◆ YOUR TASK
Precisely the lines from the one with "[undefined] result as" through the end of the data, both included, must make up the response, each restated word for word.

◆ Items listed in a dataset
(** SerializeJSONProperty with a gap of two spaces; [None] is the [undefined]
    that [JSON.stringify] returns for a value it does not serialise. *)
Fixpoint serialize (indent : string) (v : value) : option string :=
  match v with
  | VUndefined => None
  | VNull => Some "null"
  | VBool true => Some "true"
  | VBool false => Some "false"
  | VNum z => Some (Z_to_string z)
  | VStr s => Some (quote_json s)
  | VArr items =>
      let stepback := indent in
      let indent := indent ++ "  " in
      let partial :=
        List.map (fun x => match serialize indent x with
                           | Some str => str
                           | None => "null"
                           end) items in
      Some (match partial with
            | [] => "[]"
            | _ => "[" ++ nl ++ indent
                   ++ String.concat ("," ++ nl ++ indent) partial
                   ++ nl ++ stepback ++ "]"
            end)
  | VObj props =>
      let stepback := indent in
      let indent := indent ++ "  " in
      let partial :=
        List.flat_map (fun kv => match serialize indent (snd kv) with
                                 | Some str => [quote_json (fst kv) ++ ": " ++ str]
                                 | None => []
                                 end) props in
      Some (match partial with
            | [] => "{}"
            | _ => "{" ++ nl ++ indent
                   ++ String.concat ("," ++ nl ++ indent) partial
                   ++ nl ++ stepback ++ "}"
            end)
  end.

(** [`${JSON.stringify (v, null, 2)}`]: the template literal prints the
    [undefined] result as the text [undefined]. *)
Definition JSON_stringify_2 (v : value) : string :=
  match serialize "" v with
  | Some s => s
  | None => "undefined"
  end.

(** ** [src/utils/errors.ts] *)

Inductive AOErrorCode : Type :=
| VALIDATION_ERROR
| NETWORK_ERROR
| PROTOCOL_ERROR
| SECURITY_ERROR
| INSUFFICIENT_BALANCE
| TRANSACTION_FAILED
| UNAUTHORIZED
| SERVICE_NOT_INITIALIZED
| CONFIGURATION_ERROR.

Module AOErrorResponse.
Record t : Type := mk {
  code : AOErrorCode;
  message : string;
  details : value;
  suggestions : option (list string)
}.
End AOErrorResponse.

(** The class [AOError extends Error]: an [Error] (with [name = AOError]) that
    also carries a code, details and suggestions. *)
Module AOError.
Record t : Type := mk {
  code : AOErrorCode;
  message : string;
  details : value;
  suggestions : option (list string)
}.

Definition toResponse (this : t) : AOErrorResponse.t :=
  {| AOErrorResponse.code := code this;
     AOErrorResponse.message := message this;
     AOErrorResponse.details := details this;
     AOErrorResponse.suggestions := suggestions this |}.
End AOError.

◆ RESULT
    [undefined] result as the text [undefined]. *)
Definition JSON_stringify_2 (v : value) : string :=
  match serialize "" v with
  | Some s => s
  | None => "undefined"
  end.

(** ** [src/utils/errors.ts] *)

Inductive AOErrorCode : Type :=
| VALIDATION_ERROR
| NETWORK_ERROR
| PROTOCOL_ERROR
| SECURITY_ERROR
| INSUFFICIENT_BALANCE
| TRANSACTION_FAILED
| UNAUTHORIZED
| SERVICE_NOT_INITIALIZED
| CONFIGURATION_ERROR.

Module AOErrorResponse.
Record t : Type := mk {
  code : AOErrorCode;
  message : string;
  details : value;
  suggestions : option (list string)
}.
End AOErrorResponse.

(** The class [AOError extends Error]: an [Error] (with [name = AOError]) that
    also carries a code, details and suggestions. *)
Module AOError.
Record t : Type := mk {
  code : AOErrorCode;
  message : string;
  details : value;
  suggestions : option (list string)
}.

Definition toResponse (this : t) : AOErrorResponse.t :=
  {| AOErrorResponse.code := code this;
     AOErrorResponse.message := message this;
     AOErrorResponse.details := details this;
     AOErrorResponse.suggestions := suggestions this |}.
End AOError.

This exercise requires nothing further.